Al deze voertuigen bewegen zich voornamelijk in Kampala waar de hoofdwegen zoals Kampala-road, de levensader van de stad, geasfalteerd zijn. Vele andere wegen zijn beter te omschrijven als zandweggetjes met enorme gaten en deuken. Langs deze wegen is het ook nog eens een drukte van belang. Overal zijn winkeltjes en huizen gemaakt van golfplaten of takken met banenbladen op het dak. De handel in groente, fruit zoals mango’s, matooke (groene banaan) en avocado’s maar ook handgemaakte bedden en autobanden staat centraal langs de weg. Overal zijn eigenaren aan het wachten op de eerste of  volgende klant. Dit wachten gebeurt zittend, hangend en in vele gevallen liggend op de grond. Zodra een vage schim van een potentiële klant zich aandient, komen de eigenaren in actie. Sommige reageren pro-actief, anderen nemen bij voorkeur een passieve houding aan en moeten worden wakker gemaakt indien de schim een levensechte klant blijkt te zijn.

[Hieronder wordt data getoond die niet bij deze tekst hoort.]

Lemma propagates_bind {A B} (m : M env A) (k : A -> M env B) :
  propagates env carried m -> (forall a, propagates env carried (k a)) ->
  propagates env carried (bind m k).
Proof.
  intros Hm Hk s. unfold bind. destruct (Hm s) as (tr1 & Ht1 & Ho1).
  destruct (m s) as [s1 [a|x]]; simpl in *.
  - destruct (Hk a s1) as (tr2 & Ht2 & Ho2).
    exists (tr1 ++ tr2). rewrite Ht2, Ht1, app_assoc. split; [reflexivity|].
    destruct (snd (k a s1)) as [v|x]; simpl in *.
    + apply quiet_app; assumption.
    + destruct Ho2 as (tr0 & e & -> & Hq & Hc).
      exists (tr1 ++ tr0), e. rewrite app_assoc. split; [reflexivity|].
      split; [apply quiet_app; assumption|exact Hc].
  - exists tr1. split; assumption.
Qed.

Lemma propagates_try_except {A} (m : M env A) :
  propagates env carried m -> propagates env wraps (try_except m).
Proof.
  intros Hm s. unfold try_except. destruct (Hm s) as (tr & Ht & Ho).
  destruct (m s) as [s1 [a|x]]; simpl in *; exists tr; split; try assumption.
  destruct Ho as (tr0 & e & -> & Hq & Hc). exists tr0, e.
  split; [reflexivity|]. split; [exact Hq|].
  destruct Hc as [->|Hw]; [apply wraps_once|apply wraps_more; exact Hw].
Qed.

Lemma propagates_weaken {A} (m : M env A) :
  propagates env wraps m -> propagates env carried m.
Proof.
  intros Hm s. destruct (Hm s) as (tr & Ht & Ho). exists tr.
  split; [exact Ht|]. destruct (snd (m s)); simpl in *; [exact Ho|].
  destruct Ho as (tr0 & e0 & -> & Hq & Hw). exists tr0, e0.
  split; [reflexivity|]. split; [exact Hq|]. right. exact Hw.
Qed.

(** A wrapper is of the domain type. *)
Lemma wraps_domain x e : wraps x e -> is_domain_exception x = true.
Proof. intros H. destruct H; reflexivity. Qed.

(** A wrapper and what it wraps have the same innermost exception. *)
Lemma wraps_root_cause x e : wraps x e -> root_cause x = root_cause e.
Proof. intros H. induction H; simpl; congruence. Qed.

Ltac propagation :=
  repeat first
    [ apply propagates_try_except
    | apply propagates_bind; [|intros ?]
    | apply propagates_ret
    | apply propagates_pure_call
    | apply propagates_call; reflexivity ].

Lemma propagates_init ingestion config :
  propagates env wraps (init env ingestion config).
Proof. unfold init. propagation. Qed.

Lemma propagates_read_data file_path :
  propagates env wraps (read_data env file_path).
Proof. unfold read_data. propagation. Qed.

Lemma propagates_validate_number_of_columns self df :
  propagates env wraps (validate_number_of_columns env self df).
Proof.
  unfold validate_number_of_columns. cbv zeta.
  destruct (Nat.eqb _ _); propagation.
Qed.

Lemma propagates_validate_numerical_columns self df :
  propagates env wraps (validate_numerical_columns env self df).
Proof.
  unfold validate_numerical_columns. cbv zeta. propagation.
Qed.

Lemma propagates_drift_loop cols base_df current_df threshold status report :
  propagates env carried
    (drift_loop env cols base_df current_df threshold status report).
Proof.
  revert status report.
  induction cols as [|column rest IH]; intros status report; simpl.
  - propagation.
  - propagation. apply IH.
Qed.

Lemma propagates_detect_dataset_drift self base_df current_df threshold :
  propagates env wraps (detect_dataset_drift env self base_df current_df threshold).
Proof.
  unfold detect_dataset_drift. apply propagates_try_except.
  apply propagates_bind; [apply propagates_drift_loop|intros sr].
  cbv zeta. propagation.
Qed.

Lemma propagates_initiate_data_validation self :
  propagates env wraps (initiate_data_validation env self).
Proof.
  unfold initiate_data_validation. cbv zeta.
  apply propagates_try_except.
  repeat first
    [ apply propagates_ret
    | apply propagates_call; reflexivity
    | apply propagates_bind; [|intros ?]
    | apply propagates_weaken; apply propagates_read_data
    | apply propagates_weaken; apply propagates_validate_number_of_columns
    | apply propagates_weaken; apply propagates_validate_numerical_columns
    | apply propagates_weaken; apply propagates_detect_dataset_drift ].
Qed.

Lemma propagates_wrapped_or_returned {A} (m : M env A) s :
  propagates env wraps m -> wrapped_or_returned s (m s).
Proof.
  intros Hm. destruct (Hm s) as (tr & Ht & Ho). exists tr.
  split; [exact Ht|]. destruct (snd (m s)) as [v|x]; simpl in *; [exact Ho|].
  destruct Ho as (tr0 & e & -> & Hq & Hw). exists tr0, e.
  split; [reflexivity|]. split; [exact Hq|]. split; [exact Hw|].
  split; [eapply wraps_domain; exact Hw|apply wraps_root_cause; exact Hw].
Qed.

(** C9.  Every run of the constructor (schema read), of [read_data] and
    of [initiate_data_validation] either returns, and then no library
    call raised, or raises; in that case exactly one library exception
    [e] was raised (file I/O, schema read, the statistical test, ...),
    it is the last event of the run, so nothing was executed after it,
    and the exception that leaves the call is of the domain type and
    wraps [e], keeping [e] as its innermost cause.  A raising run yields
    no artifact: its outcome is [Raise]. *)
Theorem errors_wrapped_and_abort ingestion config self file_path s :
  wrapped_or_returned s (init env ingestion config s)
  /\ wrapped_or_returned s (read_data env file_path s)
  /\ wrapped_or_returned s (initiate_data_validation env self s).
Proof.
  split; [|split]; apply propagates_wrapped_or_returned.
  - apply propagates_init.
  - apply propagates_read_data.
  - apply propagates_initiate_data_validation.
Qed.

End ErrorHandling.

(* ===================================================================== *)
(** ** The code on concrete inputs *)
(* ===================================================================== *)

Section Examples.
Import Demo Runs Expected.

Lemma loop_people_shifted :
  drift_loop env (columns people) people people_shifted default_threshold
    true ∅ s_shifted
  = (s_shifted, Return (false, report_shifted)).
Proof. reflexivity. Qed.

Lemma loop_people_same :
  drift_loop env (columns people) people people default_threshold true ∅ s0
  = (s0, Return (true, report_same)).
Proof. reflexivity. Qed.

(** C1 (code bug).  On the base and current dataset [people] (same
    columns) the loop computes the overall status [True] and a report, the
    report is written, and the call evaluates to [None]: no boolean
    reaches the caller. *)
Theorem detect_dataset_drift_evaluates_to_None :
  snd (detect_dataset_drift env self people people default_threshold s0)
  = Return None
  /\ snd (drift_loop env (columns people) people people default_threshold
            true ∅ s0)
     = Return (true, report_same)
  /\ trace (fst (detect_dataset_drift env self people people
                   default_threshold s0))
     = [EvMakedirs "artifacts/drift_report" true;
        EvWriteYaml report_path report_same].
Proof. repeat split; reflexivity. Qed.
(** * KeyClick: the configuration/dispatch state machine and its store

    A shallow embedding of the control core of KeyClick
    (state_machine.py, config_manager.py, mapping_manager.py,
    action_executor.py, input_listener.py and the controller of main.py)
    together with the properties its specification states about it.

    Conventions of the embedding:
    - a Python object is a record of its fields, a method a function in
      the state-and-exception monad [M] over that record;
    - a [str] is a [string] whose characters are code points below 256;
      the configuration file is the text read from it, and writing it
      does not fail;
    - a Qt signal is what its emitter hands back: the payloads emitted
      during a call, which the controller then passes to the slot that
      [_wire_signals] connects;
    - of the window, only what the controller sets is kept: the state
      shown, the status line (by template and arguments) and the rows
      of the table. *)

From Stdlib Require Import ZArith List String Ascii Bool Lia.
From Stdlib Require Import DecimalString.
From Stdlib Require Import Sorted Permutation.
From Stdlib Require Decimal DecimalZ DecimalPos DecimalN DecimalFacts.
Import ListNotations.
Local Open Scope string_scope.

(* ===================================================================== *)
(** ** Python values, exceptions and the state-and-exception monad *)
(* ===================================================================== *)

(** The values that live in [ConfigManager._data]: what [json.load]
    produces and what the controller stores.  A [str] is a sequence of
    code points below 256; a [dict] keeps its keys in insertion order. *)
Unset Elimination Schemes.
Inductive value : Type :=
| VNone
| VBool (b : bool)
| VInt (z : Z)
| VStr (s : string)
| VList (l : list value)
| VDict (d : list (string * value)).
Set Elimination Schemes.

Inductive exn : Type :=
| TypeError | KeyError | AttributeError
| JSONDecodeError | OSError
| Win32Error.   (* what a failing win32gui call raises *)

(** The result of running a piece of Python: a normal return, a raised
    exception, or [Unmodelled] where the embedding does not follow the
    interpreter (floating point, code points above 255, ...). *)
Inductive outcome (A : Type) : Type :=
| Ret (a : A)
| Raise (e : exn)
| Unmodelled.
Arguments Ret {A} a.
Arguments Raise {A} e.
Arguments Unmodelled {A}.
(** X24.  What [echoLines] hands to the editor: when truncating, at most
    [cmdheight] lines, and with at least one column every line has fewer
    characters than the editor has columns; truncating or not, no line
    holds a line break any more, and without truncation no line is
    dropped. *)
Theorem echoLines_fits (cmdHeight : nat) (columns : Z) (lines : list string) :
  length (echoLines cmdHeight columns lines true) =
    cmdHeight `min` length lines ∧
  length (echoLines cmdHeight columns lines false) = length lines ∧
  ((1 ≤ columns)%Z →
   Forall (λ line, (Z.of_nat (String.length line) < columns)%Z)
          (echoLines cmdHeight columns lines true)) ∧
  ∀ truncate,
    Forall (λ line, has_newline line = false)
           (echoLines cmdHeight columns lines truncate).
Proof.
  unfold echoLines. repeat split.
  - rewrite length_fmap, andb_true_r.
    destruct (cmdHeight <? length lines)%nat eqn:Hlong.
    + apply Nat.ltb_lt in Hlong.
      destruct cmdHeight as [| i]; [by rewrite length_take |].
      destruct (take (S i) lines !! i);
        rewrite ?length_insert, length_take; lia.
    + apply Nat.ltb_ge in Hlong. lia.
  - by rewrite length_fmap, andb_false_r.
  - intros Hcols. apply Forall_fmap, Forall_true. intros line. simpl.
    unfold slice_to. rewrite (proj2 (Z.leb_le 0 (columns - 1))) by lia.
    pose proof (take_string_length (Z.to_nat (columns - 1))
                  (replace_newlines line)). lia.
  - intros truncate. apply Forall_fmap, Forall_true. intros line. simpl.
    destruct truncate; [apply has_newline_slice |]; apply has_newline_replace.
Qed.

Lemma rev_app_append (s acc l : string) :
  String.rev_app s acc +:+ l = String.rev_app s (acc +:+ l).
Proof.
  revert acc. induction s as [| c r IH]; intros acc; simpl; [done |].
  by rewrite IH.
Qed.

Lemma split_lines_go_line (cur l : string) :
  has_newline l = false →
  split_lines_go cur l = [String.rev cur +:+ l] ∧
  ∀ rest, split_lines_go cur (l +:+ String newline rest) =
          (String.rev cur +:+ l) :: split_lines_go "" rest.
Proof.
  revert cur. induction l as [| c r IH]; intros cur Hl; simpl in *.
  - assert (String.rev cur +:+ "" = String.rev cur) as ->.
    { unfold String.rev. by rewrite rev_app_append. }
    by split.
  - apply orb_false_elim in Hl as [Hc Hr]. rewrite Hc.
    assert (String.rev cur +:+ String c r = String.rev (String c cur) +:+ r)
      as ->.
    { unfold String.rev. simpl. by rewrite !rev_app_append. }
    by apply IH.
Qed.

Lemma split_lines_concat (ls : list string) :
  ls ≠ [] →
  Forall (λ l, has_newline l = false) ls →
  split_lines (String.concat (String newline "") ls) = ls.
Proof.
  unfold split_lines.
  induction ls as [| x [| y rest] IH]; intros Hne Hall; [done | |].
  - apply Forall_inv in Hall. simpl.
    by destruct (split_lines_go_line "" x Hall) as [-> _].
  - pose proof (Forall_inv Hall) as Hx. apply Forall_inv_tail in Hall.
    change (String.concat (String newline "") (x :: y :: rest))
      with (x +:+ String newline (String.concat (String newline "") (y :: rest))).
    destruct (split_lines_go_line "" x Hx) as [_ ->].
    by rewrite IH.
Qed.

(** X25.  [getLine] on a resource that is not open and lies on disk with
    the file scheme: the file is read, and the answer is the line of that
    number, or the empty string when the file has fewer lines. *)
Theorem getLine_reads_line (getline : Document → nat → option string)
    (uri : string) (line : nat) (w : Workspace) (ls : list string) :
  getDocument uri w = None →
  scheme (Uri_parse uri) = "file" →
  ls ≠ [] →
  Forall (λ l, has_newline l = false) ls →
  lookup_path (files w) (fsPath (Uri_parse uri)) =
    Some (File (String.concat (String newline "") ls)) →
  getLine getline uri line w =
  (Returned (default "" (ls !! line)),
   set_fs_trace (fs_trace w ++ [FsRead (fsPath (Uri_parse uri))]) w).
Proof.
  intros Hclosed Hscheme Hne Hall Hfile.
  unfold getLine, readFile, bind, get. cbv beta iota.
  rewrite Hclosed. cbv beta iota. rewrite Hclosed, Hscheme.
  unfold readFileSync, fs_call, bind, get, update, ret. simpl.
  rewrite Hfile. rewrite split_lines_concat by done.
  rewrite lookup_take_lt by lia. reflexivity.
Qed.

Lemma append_length (a b : string) :
  String.length (a +:+ b) = (String.length a + String.length b)%nat.
Proof. induction a as [| c r IH]; simpl; [done | by rewrite IH]. Qed.

(** X26.  [createOutputChannel] never replaces the channel registered
    under the name it is given: with the name free the new channel takes
    it, with the name taken the new channel goes under the name with the
    token appended, which differs from the name.  The new channel is
    registered under its own name, and only that key changes. *)
Theorem createOutputChannel_keeps_named (uuid name : string)
    (outputChannels : gmap string OutputChannel) :
  let channel := (createOutputChannel uuid name outputChannels).1 in
  let channels := (createOutputChannel uuid name outputChannels).2 in
  channels !! channel_name channel = Some channel ∧
  (∀ other, other ≠ channel_name channel →
            channels !! other = outputChannels !! other) ∧
  (outputChannels !! name = None → channel_name channel = name) ∧
  (is_Some (outputChannels !! name) →
   channel_name channel ≠ name ∧ channels !! name = outputChannels !! name).
Proof.
  unfold createOutputChannel. simpl.
  assert (name +:+ "-" +:+ uuid ≠ name) as Hfresh.
  { intros Heq. apply (f_equal String.length) in Heq.
    rewrite !append_length in Heq. simpl in Heq. lia. }
  split; [apply lookup_insert_eq |].
  split; [intros other Hother; by apply lookup_insert_ne |].
  split; [by intros -> |].
  intros [c Hc]. rewrite Hc. simpl. split; [exact Hfresh |].
  by rewrite lookup_insert_ne.
Qed.


(** ** Edits that only carry document changes *)

Lemma accepted_changes_versioned (cs : list DocumentChange) (w : Workspace) :
  forallb (accepted_change w) cs = true →
  omap (λ change,
          match change with
          | TextDocumentEdit uri None _ => Some uri
          | _ => None
          end) cs = [].
Proof.
  induction cs as [| c rest IH]; simpl; [done |].
  intros [Hc Hrest]%andb_prop. specialize (IH Hrest).
  destruct c as [uri [v |] edits | | | |]; simpl in *; try exact IH.
  by destruct (getDocument uri w).
Qed.

(** X27.  An edit that carries document changes only and passes
    validation never reaches the prompt: validation admits a text edit only
    with a version, so no file counts as changed outside the registry, the
    user is not asked, no [argadd] is sent for it, and the answer is true
    unless applying a change throws. *)
Theorem applyEdit_documentChanges_no_prompt (nvim : Nvim)
    (edit : WorkspaceEdit) (w : Workspace) :
  changes edit = None →
  (validteDocumentChanges (documentChanges edit) w).1 = Returned true →
  getChangedFiles edit w = [] ∧
  (applyEdit nvim edit w).1 ≠ Returned false.
Proof.
  intros Hflat Hvalid.
  assert (∀ w1, getChangedFiles edit w1 = []) as Hnone.
  { intros w1. unfold getChangedFiles. rewrite Hflat. simpl.
    destruct (documentChanges edit) as [| | cs]; try done.
    apply (accepted_changes_versioned cs w).
    by apply validate_change_list_accepts. }
  split; [apply Hnone |].
  unfold applyEdit. unfold bind at 1.
  destruct (validteDocumentChanges (documentChanges edit) w) as [r w1].
  simpl in Hvalid. subst r. cbv beta iota delta [negb].
  rewrite Hflat. unfold validateChanges at 1, bind at 1, ret at 1.
  cbv beta iota delta [negb].
  unfold bind at 1, get. cbv beta iota. rewrite Hnone. simpl length.
  cbv beta iota delta [Nat.ltb Nat.leb andb].
  apply never_false_bind. intros _.
  repeat (apply never_false_bind; intros ?). apply never_false_ret_true.
Qed.


(** X28.  [renameFile] with a source that is not there: [fs.rename] is
    tried (the target being free, or [overwrite] set) and fails; the failure
    is caught and echoed as a rename error unless a prompt is blocking, and
    the tree, the registry and the editor are as before. *)
Theorem renameFile_missing_source (nvim : Nvim) (oldPath newPath : string)
    (opts : RenameFileOptions) (w : Workspace) :
  lookup_path (files w) oldPath = None →
  lookup_path (files w) newPath = None ∨ rf_overwrite opts = true →
  let w' := (renameFile nvim oldPath newPath opts w).2 in
  files w' = files w ∧
  buffers w' = buffers w ∧
  editor w' = editor w ∧
  fs_trace w' = fs_trace w ++ [FsStat newPath; FsRename oldPath newPath] ∧
  messages w' =
    (if _blocking w then messages w
     else messages w ++
          [(error,
            "Rename error " +:+ exn_message (SystemError "ENOENT" oldPath))]).
Proof.
  intros Hold Hgo.
  assert (renameFile nvim oldPath newPath opts w =
          (Returned tt,
           (if _blocking w then λ w, w
            else set_messages
                   (messages w ++
                    [(error, "Rename error " +:+
                             exn_message (SystemError "ENOENT" oldPath))]))
             (set_fs_trace
                (fs_trace w ++ [FsStat newPath; FsRename oldPath newPath])
                w))) as ->.
  { unfold renameFile, bind. rewrite statAsync_effect.
    assert (defined (lookup_path (files w) newPath) && negb (rf_overwrite opts)
            && negb (rf_ignoreIfExists opts) = false) as ->.
    { destruct Hgo as [-> | ->]; [done |]. by rewrite andb_false_r. }
    assert (negb (defined (lookup_path (files w) newPath))
            || rf_overwrite opts = true) as ->.
    { destruct Hgo as [-> | ->]; [done |]. by rewrite orb_true_r. }
    unfold try_catch, renameAsync, fs_call, showMessage, bind, get, update,
      throw, ret.
    destruct w as [? ? ? [] ? ? ? ? ? ? ? ? ? ? ? ?]; simpl in *;
      rewrite Hold; simpl; unfold set_fs_trace, set_messages; simpl;
      by rewrite <- app_assoc. }
  destruct w as [? ? ? [] ? ? ? ? ? ? ? ? ? ? ? ?]; by repeat split.
Qed.


(** ** Creations that overlap *)

Lemma drive_done (n : nat) (w : Workspace) : drive n None w = (Returned tt, w).
Proof. by destruct n. Qed.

Al deze drukte vindt ook nog eens plaats in zinderende hitte van de knetterende Ugandese zon. Het is momenteel ‘dry-season’ wat inhoudt dat er in Kampala al maanden geen regen is gevallen. De zon heeft voorlopig ook nog wel even vrij spel want het duurt nog zeker een maand voordat de hemel opengaat.

De auto’s laten een spoor van rood stof achter als ze elkaar en de vele mensen langs de kant van de weg passeren. Na tientallen seconden verdwijnt de rode wolk langzaam en is alles en iedereen een tintje donkerder geworden.